Exercise: Comb through the entries for "Hfail" and pull out each line that holds it.

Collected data

- - -

(** Creating ["foo"] in a fresh manager, with and without a filter that
    can be initialised. *)
Lemma create_filter_outcomes_witness :
  latest (fresh_manager 7 : @bloom_filtmgr toy_filter) = Some O ∧
  versions (fresh_manager 7 : @bloom_filtmgr toy_filter) !! O = Some toy_v0 ∧
  filter_map toy_v0 !! "foo"%string = None ∧
  nul_free "foo" = true ∧
  filtmgr_create_filter "foo" None 0 (toy_init ["bad"] "foo")
    (fresh_manager 7) = Ret 0 toy_created ∧
  filtmgr_create_filter "foo" None 0 None
    (fresh_manager 7 : @bloom_filtmgr toy_filter) = Ret (-2) (fresh_manager 7).
Proof.
  assert (versions (fresh_manager 7 : @bloom_filtmgr toy_filter) !! O
          = Some toy_v0) as Hv by (vm_compute; reflexivity).
  assert (is_chain (versions (fresh_manager 7 : @bloom_filtmgr toy_filter))
            (prev toy_v0) []) as Hc by reflexivity.
  assert (deleted_ok (wrappers (fresh_manager 7 : @bloom_filtmgr toy_filter))
            []) as Hok by (by intros ? ? ? ?%elem_of_nil).
  assert (¬ has_pending
              (wrappers (fresh_manager 7 : @bloom_filtmgr toy_filter))
              [] "foo") as Hnp
    by (by intros (? & ? & ? & ? & ?%elem_of_nil & _)).
  destruct (create_filter_outcomes (fresh_manager 7) O toy_v0 [] "foo" None
              eq_refl Hv eq_refl Hc Hok eq_refl Hnp)
    as (Hyes & Hno & _).
  split; [reflexivity|]. split; [exact Hv|]. split; [reflexivity|].
  split; [reflexivity|]. split; [|exact Hno].
  unfold toy_init. rewrite Hyes. vm_compute. reflexivity.
Defined.

(** Flush, callback and unmap on ["foo"] and on ["bar"] in
    [toy_created]. *)
Lemma filter_access_witness :
  latest toy_created = Some 1%nat ∧
  versions toy_created !! 1%nat = Some toy_v1 ∧
  filter_map toy_v1 !! "foo"%string = Some O ∧
  wrappers toy_created !! O = Some toy_wrapper ∧
  is_active toy_wrapper = true ∧
  filtmgr_flush_filter "foo" toy_created = Ret 0 toy_created ∧
  filtmgr_unmap_filter "foo" toy_created = Ret 0 toy_created ∧
  filtmgr_flush_filter "bar" toy_created = Ret (-1) toy_created ∧
  filtmgr_filter_cb "bar" (λ _ f, f) toy_created = Ret (-1) toy_created.
Proof.
  destruct (filter_access_spec toy_created 1%nat toy_v1 "foo"
              toy_created_latest toy_created_version) as [Hfoo _].
  destruct (filter_access_spec toy_created 1%nat toy_v1 "bar"
              toy_created_latest toy_created_version) as [_ Hbar].
  destruct (Hfoo O toy_wrapper eq_refl toy_created_wrapper eq_refl)
    as (Hflush & _ & Hunmap).
  destruct Hbar as (Hflush' & Hcb' & _); [left; reflexivity|].
  split; [reflexivity|]. split; [apply toy_created_version|].
  split; [reflexivity|]. split; [apply toy_created_wrapper|].
  split; [reflexivity|].
  split; [rewrite Hflush; vm_compute; reflexivity|].
  split; [rewrite Hunmap; vm_compute; reflexivity|].
  split; [exact Hflush'|apply Hcb'].
Defined.

(** Dropping ["foo"] in [toy_created] and vacuuming: the filter is
    deleted. *)
Lemma retired_filter_witness :
  is_chain (versions toy_created) (latest toy_created)
           [(1%nat, toy_v1); (O, toy_v0)] ∧
  vsn_increasing [(1%nat, toy_v1); (O, toy_v0)] ∧
  0 ≤ vsn toy_v1 < 2 ^ 64 - 1 ∧
  deleted toy_v1 = None ∧
  parked_ok (wrappers toy_created) [(O, toy_v0)] ∧
  filter_map toy_v1 !! "foo"%string = Some O ∧
  wrappers toy_created !! O = Some toy_wrapper ∧
  is_active toy_wrapper = true ∧
  ∃ m1 m2,
    filtmgr_drop_filter "foo" 0 toy_created = Ret 0 m1 ∧
    filtmgr_vacuum m1 = Ret tt m2 ∧
    trace m2 = [Ev_bloomf_delete (mk_toy "foo" false false [] ["bad"]);
                Ev_destroy_bloom_filter (mk_toy "foo" false false [] ["bad"])]
    ∧ wrappers m2 !! O = None ∧ versions m2 !! 1%nat = None.
Proof.
  assert (0 ≤ vsn toy_v1 < 2 ^ 64 - 1) as Hb by (simpl; lia).
  destruct (retired_filter_reclaimed toy_created 1%nat toy_v1 [(O, toy_v0)]
              "foo" O toy_wrapper toy_created_chain toy_created_increasing
              Hb eq_refl toy_created_parked eq_refl toy_created_wrapper
              eq_refl)
    as ((m1 & Hdrop & Hvac) & _ & Hvs & Hws).
  split; [apply toy_created_chain|].
  split; [apply toy_created_increasing|]. split; [exact Hb|].
  split; [reflexivity|]. split; [apply toy_created_parked|].
  split; [reflexivity|]. split; [apply toy_created_wrapper|].
  split; [reflexivity|].
  exists m1. eexists. split; [exact Hdrop|]. split; [exact Hvac|].
  split; [vm_compute; reflexivity|]. split; [apply Hws|].
  apply Hvs. by left.
Defined.


Lemma toy_created_allocated :
  ∀ k v, filter_map toy_v1 !! k = Some v →
         is_Some (wrappers toy_created !! v).
Proof.
  intros k v Hk. destruct toy_created_index as [Hal _].
  destruct (Hal k v Hk) as (W & HW & _). by eexists.
Qed.

Lemma toy_created_one_name :
  ∀ k1 k2 v, filter_map toy_v1 !! k1 = Some v →
             filter_map toy_v1 !! k2 = Some v → k1 = k2.
Proof. apply toy_created_index. Qed.

Lemma toy_dir_NoDup :
  ∀ entries : list string, Some [] = Some entries → NoDup entries.
Proof. intros entries [= <-]. constructor. Qed.

Lemma toy_fresh_init :
  init_filter_manager 7 0 (Some []) (toy_init []) 0
    = Ret 0 (fresh_manager 7).
Proof. vm_compute. reflexivity. Qed.

(** The three outcomes of [init_filter_manager] on the directory of
    [toy_loaded]: -1 when [init_art_tree] answers 5; 0 and [toy_loaded]
    when the thread starts; 1, with the filter ["f"] closed and nothing
    left allocated, when [pthread_create] answers 11. *)
Lemma init_filter_manager_witness :
  init_filter_manager 7 5 toy_dir (toy_init ["bad"]) 0
    = Ret (-1) (fresh_manager 7) ∧
  init_filter_manager 7 0 toy_dir (toy_init ["bad"]) 0 = Ret 0 toy_loaded ∧
  ∃ m',
    init_filter_manager 7 0 toy_dir (toy_init ["bad"]) 11 = Ret 1 m' ∧
    versions m' = ∅ ∧ wrappers m' = ∅ ∧ clients m' = [] ∧
    trace m' = [Ev_bloomf_close (mk_toy "f" false false [] ["bad"]);
                Ev_destroy_bloom_filter (mk_toy "f" false false [] ["bad"])].
Proof.
  destruct (init_filter_manager_spec 7 5 toy_dir (toy_init ["bad"]) 0)
    as [Hfail _].
  destruct (init_filter_manager_spec 7 0 toy_dir (toy_init ["bad"]) 0)
    as [_ Hok].
  destruct (init_filter_manager_spec 7 0 toy_dir (toy_init ["bad"]) 11)
    as [_ Hthread].
  split; [apply Hfail; discriminate|].
  destruct (Hok eq_refl) as (m & fm & _ & _ & _ & _ & _ & _ & _ & _ & H0 & _).
  specialize (H0 eq_refl).
  split.
  { rewrite H0. f_equal.
    assert (init_filter_manager 7 0 toy_dir (toy_init ["bad"]) 0
            = Ret 0 toy_loaded) as Hc by (vm_compute; reflexivity).
    rewrite Hc in H0. by injection H0. }
  destruct (Hthread eq_refl)
    as (m1 & fm1 & _ & _ & _ & _ & _ & _ & _ & _ & _ & H1).
  destruct H1 as (m' & Hrun & _ & Hvs & Hcs & _); [discriminate|].
  exists m'. split; [exact Hrun|]. split; [exact Hvs|].
  assert (init_filter_manager 7 0 toy_dir (toy_init ["bad"]) 11
          = Ret 1 (mk_mgr 7 (Some O) [] ∅ ∅
                     [Ev_bloomf_close (mk_toy "f" false false [] ["bad"]);
                      Ev_destroy_bloom_filter
                        (mk_toy "f" false false [] ["bad"])])) as Hc
    by (vm_compute; reflexivity).
  rewrite Hc in Hrun. injection Hrun as <-.
  split; [reflexivity|]. split; [reflexivity|reflexivity].
Defined.

(** The listing of [toy_created] under the prefix ["f"] holds ["foo"]. *)
Lemma list_filters_witness :
  latest toy_created = Some 1%nat ∧
  versions toy_created !! 1%nat = Some toy_v1 ∧
  (∀ k v, filter_map toy_v1 !! k = Some v →
          is_Some (wrappers toy_created !! v)) ∧
  ∃ names,
    filtmgr_list_filters (Some "f"%string) toy_created
      = Ret (0, names) toy_created ∧
    "foo"%string ∈ names ∧ "bar"%string ∉ names.
Proof.
  split; [reflexivity|]. split; [apply toy_created_version|].
  split; [apply toy_created_allocated|].
  destruct (list_filters_exact toy_created 1%nat toy_v1 (Some "f"%string)
              toy_created_latest toy_created_version toy_created_allocated)
    as (names & Hrun & _ & _ & Hix).
  specialize (Hix toy_created_index).
  exists names. split; [exact Hrun|]. split.
  - apply Hix. split; [by eexists|reflexivity].
  - intros Hbar. apply Hix in Hbar as [[v Hv] _].
    unfold toy_v1 in Hv. cbn [filter_map] in Hv.
    by apply lookup_singleton_Some in Hv as [[=] _].
Defined.

(** ["foo"] is hot in [toy_created]: the first sweep for cold filters
    leaves it out and cools it, the second reports it. *)
Lemma list_cold_filters_witness :
  latest toy_created = Some 1%nat ∧
  versions toy_created !! 1%nat = Some toy_v1 ∧
  (∀ k v, filter_map toy_v1 !! k = Some v →
          is_Some (wrappers toy_created !! v)) ∧
  (∀ k1 k2 v, filter_map toy_v1 !! k1 = Some v →
              filter_map toy_v1 !! k2 = Some v → k1 = k2) ∧
  ∃ names ws' names2,
    filtmgr_list_cold_filters toy_created
      = Ret (0, names) (set_wrappers ws' toy_created) ∧
    ("foo"%string ∉ names) ∧
    ws' !! O = Some (set_is_hot false toy_wrapper) ∧
    filtmgr_list_cold_filters (set_wrappers ws' toy_created)
      = Ret (0, names2) (set_wrappers ws' toy_created) ∧
    "foo"%string ∈ names2.
Proof.
  split; [reflexivity|]. split; [apply toy_created_version|].
  split; [apply toy_created_allocated|].
  split; [apply toy_created_one_name|].
  destruct (list_cold_filters_exact toy_created 1%nat toy_v1
              toy_created_latest toy_created_version toy_created_allocated
              toy_created_one_name)
    as (names & ws' & names2 & Hrun & _ & Hin & Hcool & _ & Hrun2 & Hin2).
  exists names, ws', names2. split; [exact Hrun|]. split; [|split; [|split]].
  - intros (v & V & Hv & HV & Hhot & _)%Hin.
    unfold toy_v1 in Hv. cbn [filter_map] in Hv.
    apply lookup_singleton_Some in Hv as [_ <-].
    rewrite toy_created_wrapper in HV. injection HV as <-. discriminate Hhot.
  - apply (Hcool "foo"%string); [reflexivity|apply toy_created_wrapper].
  - exact Hrun2.
  - apply Hin2. exists O, toy_wrapper.
    split; [reflexivity|]. split; [apply toy_created_wrapper|reflexivity].
Defined.

(** After its drop, ["foo"] is unknown to the calls on [toy_created]. *)
Lemma dropped_filter_witness :
  latest toy_created = Some 1%nat ∧
  versions toy_created !! 1%nat = Some toy_v1 ∧
  index_ok (wrappers toy_created) (filter_map toy_v1) ∧
  filter_map toy_v1 !! "foo"%string = Some O ∧
  wrappers toy_created !! O = Some toy_wrapper ∧
  filtmgr_drop_filter "foo" 0 toy_created = Ret 0 toy_dropped ∧
  filtmgr_flush_filter "foo" toy_dropped = Ret (-1) toy_dropped ∧
  filtmgr_set_keys "foo" ["a"]%string 1 [9] toy_dropped
    = Ret (-1, [9]) toy_dropped ∧
  filtmgr_drop_filter "foo" 0 toy_dropped = Ret (-1) toy_dropped.
Proof.
  split; [reflexivity|]. split; [apply toy_created_version|].
  split; [apply toy_created_index|]. split; [reflexivity|].
  split; [apply toy_created_wrapper|].
  destruct (dropped_filter_is_gone toy_created 1%nat toy_v1 "foo" O
              toy_wrapper toy_created_latest toy_created_version
              toy_created_index eq_refl toy_created_wrapper)
    as (m1 & Hdrop & Hflush & _ & _ & Hkeys & Hagain & _).
  assert (m1 = toy_dropped) as ->.
  { assert (filtmgr_drop_filter "foo" 0 toy_created = Ret 0 toy_dropped)
      as Hd by (vm_compute; reflexivity).
    rewrite Hd in Hdrop. by injection Hdrop. }
  split; [exact Hdrop|]. split; [exact Hflush|].
  split; [apply Hkeys|apply Hagain].
Defined.

(** Nothing leaks in [toy_dropped], which two calls make from a manager
    started on an empty directory. *)
Lemma no_leak_witness :
  (∀ entries : list string, Some [] = Some entries → NoDup entries) ∧
  init_filter_manager 7 0 (Some []) (toy_init []) 0
    = Ret 0 (fresh_manager 7) ∧
  steps 2 (fresh_manager 7) toy_dropped ∧
  Z.of_nat 2 < 2 ^ 64 ∧
  (∀ b, is_Some (versions toy_dropped !! b) ↔
        b ∈ ((2%nat, toy_v2) :: toy_older).*1) ∧
  (∀ w, is_Some (wrappers toy_dropped !! w) ↔
        (∃ k, filter_map toy_v2 !! k = Some w) ∨
        w ∈ chain_deleted toy_older).
Proof.
  assert (Z.of_nat 2 < 2 ^ 64) as Hn by (simpl; lia).
  split; [apply toy_dir_NoDup|]. split; [apply toy_fresh_init|].
  split; [apply toy_dropped_steps|]. split; [exact Hn|].
  destruct (no_leak_invariant 7 0 (Some []) (toy_init []) 0 (fresh_manager 7)
              2 toy_dropped toy_dir_NoDup toy_fresh_init toy_dropped_steps Hn)
    as (a & lv & l & Hc & Hvs & Hws).
  pose proof (is_chain_det _ _ _ _ Hc toy_dropped_chain) as Heq.
  injection Heq as -> -> ->. split; [exact Hvs|exact Hws].
Defined.

(** Teardown of [toy_dropped] leaves an empty heap. *)
Lemma destroy_frees_witness :
  (∀ entries : list string, Some [] = Some entries → NoDup entries) ∧
  init_filter_manager 7 0 (Some []) (toy_init []) 0
    = Ret 0 (fresh_manager 7) ∧
  steps 2 (fresh_manager 7) toy_dropped ∧
  Z.of_nat 2 < 2 ^ 64 ∧
  ∃ m', destroy_filter_manager toy_dropped = Ret 0 m' ∧
        versions m' = ∅ ∧ wrappers m' = ∅ ∧ clients m' = [].
Proof.
  assert (Z.of_nat 2 < 2 ^ 64) as Hn by (simpl; lia).
  split; [apply toy_dir_NoDup|]. split; [apply toy_fresh_init|].
  split; [apply toy_dropped_steps|]. split; [exact Hn|].
  exact (destroy_frees_everything 7 0 (Some []) (toy_init []) 0
           (fresh_manager 7)
           2 toy_dropped toy_dir_NoDup toy_fresh_init toy_dropped_steps Hn).
Defined.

- - -

Written answer:
    as [Hfail _].
  split; [apply Hfail; discriminate|].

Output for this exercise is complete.